Diam-diam, Kia yang berbaring di samping meja dengan memejamkan
mata menyadari kehadiran Darwin. Ia menahan tangis, agar wajah dan tubuhnya yang
masih berbalut mukenah itu tidak membongkar isi hatinya yang sedang kalut. Astagfirullah.
Dia meragukan curahan hatinya dalam kertas itu. Ia tidak sungguh-sungguh ingin
berpisah. Tapi tahukah Darwin isi hatinya? Apakah suaminya akan bersikap
seperti yang diinginkannya?
***
Keesokan paginya..
Siapa yang mau berpisah? Tapi kalau memang nggak bahagia, baiklah
nggak papa.
“Apa maksudnya ini?” Kia bertanya soal surat balasan dari Darwin
“Yaa, kita punya waktu tiga bulan untuk merenung.
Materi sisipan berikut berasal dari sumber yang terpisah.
(* ===== verification/Sched.v ===== *)
(** * Sched: src/linux-0.01/kernel/sched.c

    The scheduler, the wait queues and the small system calls.  [schedule]
    makes the chosen task current; a function that calls it in the middle is
    split there, its second half running when its task is current again. *)

From S2P Require Import Prelude Mem Proc.

Definition math_state_restore `{KernelSvc} : M pstate unit :=
  l ← gets last_task_used_math;
  _ ← when (negb (l =? 0)) (i ← svc_fnsave l; tput l (T_tss TSS_i387) i);
  u ← cur_get T_used_math;
  _ ← when (u =? 0) (cur_put T_used_math 1);
  c ← gets current;
  modify (set_last_math c).

(** ** schedule *)

(** The body of the alarm and signal pass, for [task[i]]. *)
Definition check_alarm (i : Z) : M pstate unit :=
  p ← task_at i;
  when (negb (p =? 0))
    (a ← tget p T_alarm;
     j ← gets jiffies;
     _ ← when (negb (a =? 0) && (a <? j))
           (sg ← tget p T_signal;
            _ ← tput p T_signal (Z.lor sg (Z.shiftl 1 (SIGALRM - 1)));
            tput p T_alarm 0);
     sg ← tget p T_signal;
     st ← tget p T_state;
     when (negb (sg =? 0) && (st =? TASK_INTERRUPTIBLE)) (tput p T_state TASK_RUNNING)).

(** [while (--i)]: the best runnable task among [task[n]], ..., [task[1]]. *)
Fixpoint pick (n : nat) (c next : Z) : M pstate (Z * Z) :=
  match n with
  | O => mret (c, next)
  | S n' =>
      p ← task_at (Z.of_nat n);
      if p =? 0 then pick n' c next
      else
        st ← tget p T_state;
        ct ← tget p T_counter;
        if (st =? TASK_RUNNING) && (c <? ct) then pick n' ct (Z.of_nat n)
        else pick n' c next
  end.

(** [p->counter = (p->counter >> 1) + p->priority]. *)
Definition recharge (i : Z) : M pstate unit :=
  p ← task_at i;
  when (negb (p =? 0))
    (c ← tget p T_counter;
     pr ← tget p T_priority;
     tput p T_counter (Z.shiftr c 1 + pr)).

(** The [while (1)] loop. *)
Fixpoint choose (fuel : nat) : M pstate Z :=
  match fuel with
  | O => halt NoFuel
  | S fuel' =>
      '(c, next) ← pick 63 (-1) 0;
      if negb (c =? 0) then mret next
      else _ ← for_down 63 recharge; choose fuel'
  end.

(** [switch_to(n)]: nothing happens when it is the current task. *)
Definition switch_to (n : Z) : M pstate unit :=
  p ← task_at n; modify (set_current p).

(** Two rounds are enough: see [choose_two_rounds]. *)
Definition schedule : M pstate unit :=
  _ ← for_down 63 check_alarm;
  next ← choose 2;
  switch_to next.

(** ** Sleeping and waking *)

Definition wq_get (q : Z) : M pstate Z := gets (fun s => default 0 (wq s !! q)).
Definition wq_put (q t : Z) : M pstate unit := modify (fun s => set_wq (<[q := t]> (wq s)) s).

(** [sys_pause] up to the switch; it returns 0 afterwards. *)
Definition sys_pause : M pstate unit :=
  _ ← cur_put T_state TASK_INTERRUPTIBLE; schedule.

Definition task0_sleeps : M pstate unit :=
  c ← gets current;
  t0 ← task_at 0;
  when (c =? t0) (panic "task[0] trying to sleep").

(** [sleep_on(p)] up to [schedule()]: the result is [tmp], none for a null [p]. *)
Definition sleep_on_begin (q : Z) : M pstate (option Z) :=
  if q =? 0 then mret None
  else
    _ ← task0_sleeps;
    tmp ← wq_get q;
    c ← gets current;
    _ ← wq_put q c;
    _ ← cur_put T_state TASK_UNINTERRUPTIBLE;
    _ ← schedule;
    mret (Some tmp).

(** ... and after it. *)
Definition sleep_on_end (tmp : Z) : M pstate unit :=
  when (negb (tmp =? 0)) (tput tmp T_state 0).

(** [interruptible_sleep_on]: the first round, ... *)
Definition interruptible_sleep_on_begin (q : Z) : M pstate (option Z) :=
  if q =? 0 then mret None
  else
    _ ← task0_sleeps;
    tmp ← wq_get q;
    c ← gets current;
    _ ← wq_put q c;
    _ ← cur_put T_state TASK_INTERRUPTIBLE;
    _ ← schedule;
    mret (Some tmp).

(** ... and what follows each [schedule()]: true when it went back to sleep. *)
Definition interruptible_sleep_on_end (q tmp : Z) : M pstate bool :=
  h ← wq_get q;
  c ← gets current;
  if negb (h =? 0) && negb (h =? c) then
    _ ← tput h T_state 0;
    _ ← cur_put T_state TASK_INTERRUPTIBLE;
    _ ← schedule;
    mret true
  else
    _ ← wq_put q 0;
    _ ← when (negb (tmp =? 0)) (tput tmp T_state 0);
    mret false.

Definition wake_up (q : Z) : M pstate unit :=
  if q =? 0 then mret tt
  else
    h ← wq_get q;
    when (negb (h =? 0)) (_ ← tput h T_state 0; wq_put q 0).

(** ** The timer interrupt *)

Definition do_timer (cpl : Z) : M pstate unit :=
  _ ← (if negb (cpl =? 0) then u ← cur_get T_utime; cur_put T_utime (u + 1)
       else t ← cur_get T_stime; cur_put T_stime (t + 1));
  c ← cur_get T_counter;
  _ ← cur_put T_counter (c - 1);
  c ← cur_get T_counter;
  if 0 <? c then mret tt
  else
    _ ← cur_put T_counter 0;
    if cpl =? 0 then mret tt else schedule.

(** ** Small system calls *)

Definition sys_alarm (seconds : Z) : M pstate Z :=
  j ← gets jiffies;
  _ ← cur_put T_alarm (if 0 <? seconds then j + HZ * seconds else 0);
  mret seconds.
Definition sys_getpid : M pstate Z := cur_get T_pid.
Definition sys_getppid : M pstate Z := cur_get T_father.
Definition sys_getuid : M pstate Z := cur_get T_uid.
Definition sys_geteuid : M pstate Z := cur_get T_euid.
Definition sys_getgid : M pstate Z := cur_get T_gid.
Definition sys_getegid : M pstate Z := cur_get T_egid.

Definition sys_nice (increment : Z) : M pstate Z :=
  p ← cur_get T_priority;
  _ ← when (0 <? s32 (p - increment)) (cur_put T_priority (p - increment));
  mret 0.

(** The signals whose handler may be set. *)
Definition catchable (sig : Z) : bool :=
  bool_decide (sig ∈ [SIGHUP; SIGINT; SIGQUIT; SIGILL; SIGTRAP; SIGABRT; SIGFPE; SIGUSR1;
                      SIGSEGV; SIGUSR2; SIGPIPE; SIGALRM; SIGCHLD]).

Definition sys_signal (signal addr restorer : Z) : M pstate Z :=
  if catchable signal then
    i ← cur_get (T_sig_fn (signal - 1));
    _ ← cur_put (T_sig_fn (signal - 1)) addr;
    _ ← cur_put T_sig_restorer restorer;
    mret (s32 i)
  else mret (-1).

(** ** Lemmas: one pass over the table *)

(** Apply [u] to [task[i]], if there is one. *)
Definition apply_at (u : task_struct -> task_struct) (i : nat) (s : pstate) : pstate :=
  match task s !! i with
  | Some p =>
      match tasks s !! p with
      | Some t => if p =? 0 then s else set_tasks (<[p := u t]> (tasks s)) s
      | None => s
      end
  | None => s
  end.

Fixpoint apply_down (u : task_struct -> task_struct) (n : nat) (s : pstate) : pstate :=
  match n with O => s | S n' => apply_down u n' (apply_at u n s) end.

(** The table is whole: 64 slots, no slot dangling, no task in two slots, and
    no task at the null address. *)
Record pwf (s : pstate) : Prop := {
  pwf_null : tasks s !! 0 = None;
  pwf_len : length (task s) = 64%nat;
  pwf_live : forall i p, task s !! i = Some p -> p <> 0 -> is_Some (tasks s !! p);
  pwf_inj : forall i j p, task s !! i = Some p -> task s !! j = Some p -> p <> 0 -> i = j
}.

Definition listed (s : pstate) (n : nat) (p : Z) : Prop :=
  p <> 0 /\ exists i, (1 <= i <= n)%nat /\ task s !! i = Some p.

Lemma apply_at_task u i s : task (apply_at u i s) = task s.
Proof. unfold apply_at. by repeat case_match. Qed.

Lemma apply_at_pwf u i s : pwf s -> pwf (apply_at u i s).
Proof.
  intros [H0 H1 H2 H3]. unfold apply_at. repeat case_match; try done.
  constructor; cbn; [by rewrite lookup_insert_ne by lia | done | | done]. intros j q Hj Hq.
  destruct (decide (q = z)) as [-> |]; [by rewrite lookup_insert_eq |].
  rewrite lookup_insert_ne by done. by eapply H2.
Qed.

Lemma apply_down_pwf u n s : pwf s -> pwf (apply_down u n s).
Proof. revert s; induction n; intros s H; cbn; [done |]. by apply IHn, apply_at_pwf. Qed.

Lemma apply_down_task u n s : task (apply_down u n s) = task s.
Proof.
  revert s; induction n; intros s; cbn; [done |]. by rewrite IHn, apply_at_task.
Qed.

Lemma apply_down_rest u n s :
  wq (apply_down u n s) = wq s /\ jiffies (apply_down u n s) = jiffies s /\
  current (apply_down u n s) = current s.
Proof.
  revert s; induction n as [| n IH]; intros s; cbn [apply_down]; [done |].
  destruct (IH (apply_at u (S n) s)) as (-> & -> & ->).
  unfold apply_at. by repeat case_match.
Qed.

(** After the pass exactly the listed tasks have been updated, once. *)
Lemma apply_down_tasks u n s p t :
  pwf s -> tasks s !! p = Some t ->
  (listed s n p -> tasks (apply_down u n s) !! p = Some (u t)) /\
  (~ listed s n p -> tasks (apply_down u n s) !! p = Some t).
Proof.
  revert s t; induction n as [| n IH]; intros s t Hwf Ht; cbn [apply_down].
  - split; [intros (_ & i & Hi & _); lia | done].
  - set (s1 := apply_at u (S n) s).
    assert (Hwf1 : pwf s1) by by apply apply_at_pwf.
    assert (Hl1 : forall q k, listed s1 k q <-> listed s k q)
      by (intros q k; unfold listed, s1; by rewrite apply_at_task).
    destruct (decide (task s !! S n = Some p /\ p <> 0)) as [[Hp Hp0] | Hp].
    + assert (Ht1 : tasks s1 !! p = Some (u t)).
      { unfold s1, apply_at. rewrite Hp, Ht, (proj2 (Z.eqb_neq p 0) Hp0). cbn.
        by rewrite lookup_insert_eq. }
      assert (Hnl : ~ listed s1 n p).
      { rewrite Hl1. intros (_ & i & Hi & Hti).
        pose proof (pwf_inj s Hwf i (S n) p Hti Hp Hp0). lia. }
      split; [intros _; by apply (IH s1 (u t) Hwf1 Ht1) |].
      intros Hn. exfalso. apply Hn. split; [done |]. exists (S n). split; [lia | done].
    + assert (Ht1 : tasks s1 !! p = Some t).
      { unfold s1, apply_at. destruct (task s !! S n) as [q |] eqn:Eq; [| done].
        destruct (tasks s !! q) as [tq |] eqn:Etq; [| done].
        destruct (Z.eqb_spec q 0); [done |]. cbn. rewrite lookup_insert_ne; [done |].
        intros ->. apply Hp. split; [done | done]. }
      destruct (IH s1 t Hwf1 Ht1) as [H1 H2]. split; intros Hl.
      * apply H1. apply Hl1. destruct Hl as (Hp0 & i & Hi & Hti). split; [done |].
        exists i. split; [| done]. destruct (decide (i = S n)) as [-> |]; [tauto | lia].
      * apply H2. rewrite Hl1. intros (Hp0 & i & Hi & Hti). apply Hl.
        split; [done |]. exists i. split; [lia | done].
Qed.

(** What the two passes do to a task. *)
Definition alarm_upd (j : Z) (t : task_struct) : task_struct :=
  let t1 := if negb (t T_alarm =? 0) && (t T_alarm <? j)
            then tset T_alarm 0 (tset T_signal (Z.lor (t T_signal) (Z.shiftl 1 (SIGALRM - 1))) t)
            else t in
  if negb (t1 T_signal =? 0) && (t1 T_state =? TASK_INTERRUPTIBLE)
  then tset T_state TASK_RUNNING t1 else t1.

Definition recharge_upd (t : task_struct) : task_struct :=
  tset T_counter (Z.shiftr (t T_counter) 1 + t T_priority) t.

Lemma set_tasks_id s : set_tasks (tasks s) s = s.
Proof. by destruct s. Qed.

Lemma slot_cases s i :
  pwf s -> (i < 64)%nat ->
  exists p, task s !! i = Some p /\
    (p = 0 \/ (p <> 0 /\ exists t, tasks s !! p = Some t)).
Proof.
  intros [_ H1 H2 _] Hi. destruct (lookup_lt_is_Some_2 (task s) i) as [p Hp]; [lia |].
  exists p. split; [done |]. destruct (decide (p = 0)); [by left | right].
  split; [done |]. destruct (H2 i p Hp n) as [t Ht]. eauto.
Qed.

Lemma check_alarm_run s i :
  pwf s -> (i < 64)%nat ->
  check_alarm (Z.of_nat i) s = Done tt (apply_at (alarm_upd (jiffies s)) i s).
Proof.
  intros Hwf Hi. destruct (slot_cases s i Hwf Hi) as (p & Hp & Hcase).
  unfold check_alarm, apply_at. rewrite Hp.
  rewrite (bind_Done _ _ _ _ _ (task_at_run (Z.of_nat i) p s ltac:(lia) ltac:(by rewrite Nat2Z.id))).
  destruct Hcase as [-> | (Hp0 & t & Ht)]; [cbn; by repeat case_match |].
  rewrite Ht, (proj2 (Z.eqb_neq p 0) Hp0). cbn [negb when].
  rewrite (bind_Done _ _ _ _ _ (tget_run p T_alarm s t Ht)).
  rewrite (bind_Done (gets jiffies) _ s (jiffies s) s) by done.
  unfold alarm_upd.
  destruct (negb (t T_alarm =? 0) && (t T_alarm <? jiffies s)).
  - set (t1 := tset T_alarm 0 _). set (s1 := set_tasks (<[p := t1]> (tasks s)) s).
    rewrite (bind_Done _ _ s tt s1).
    2: { cbn [when]. rewrite (bind_Done _ _ _ _ _ (tget_run p T_signal s t Ht)).
         rewrite (bind_Done _ _ _ _ _ (tput_run p T_signal _ s t Ht)).
         erewrite tput_run by (cbn; apply lookup_insert_eq).
         unfold s1, set_tasks; cbn. by rewrite insert_insert_eq. }
    assert (Ht1 : tasks s1 !! p = Some t1) by (unfold s1; cbn; apply lookup_insert_eq).
    rewrite (bind_Done _ _ _ _ _ (tget_run p T_signal s1 t1 Ht1)).
    rewrite (bind_Done _ _ _ _ _ (tget_run p T_state s1 t1 Ht1)).
    destruct (negb (t1 T_signal =? 0) && _); cbn [when]; [| done].
    rewrite (tput_run p T_state _ s1 t1 Ht1). unfold s1, set_tasks; cbn.
    by rewrite insert_insert_eq.
  - rewrite (bind_Done _ _ s tt s) by done.
    rewrite (bind_Done _ _ _ _ _ (tget_run p T_signal s t Ht)).
    rewrite (bind_Done _ _ _ _ _ (tget_run p T_state s t Ht)).
    destruct (negb (t T_signal =? 0) && _); cbn [when]; [by rewrite (tput_run _ _ _ _ _ Ht) |].
    by rewrite insert_id, set_tasks_id by done.
Qed.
Setelah tiga
bulan baru diputuskan.”
“Kia nggak mau pulang ke rumah mamak. Kia mau nginap di indekos Ros
aja”.
“Ini uang makan selama tiga bulan”. Darwin menyodorkan uang tiga
juta rupiah kepada Kia”
Kia tertunduk lemas. Bukan ini yang diinginkannya. Kenapa suaminya
tidak mengerti. Sejenak keduanya terpaku dalam diam. Perlahan Kia terisak.
“Kia sayang sama abang. Kia nggak mau berpisah sama abang. Kia
cuma mau dihormati. Dihargai. Kenapa abang nggak manggil nama Kia saat minta
diambilkan minum? Kenapa cuma karena makanan keasinan marah? Kenapa nggak
memaklumi istri yang punya kekurangan mudah lupa? Apa abang nggak mau berubah?
Apa abang memang mau berpisah dengan Kia?”
Kia terus menangis sesenggukan dihadapan suaminya. Darwin hanya
diam. Tak sepatahpun mengeluarkan suara. Sampai detik Kia mengira suaminya
serius ingin berpisah, ia sudah mendarat dipelukan suaminya. Darwin memeluk
erat Kia dan membelai rambutnya.
“Dek nanti kita makan bakso yuk. Mau bakso apa? Bakso granat? Bakso
urat? Bakso raksasa? Hehe”
***
Sejak peristiwa itu, Darwin bersikap seperti yang disukai istrinya.
Sebenarnya keduanya bersiap dengan ilmu sebelum memasuki gerbang rumahtangga.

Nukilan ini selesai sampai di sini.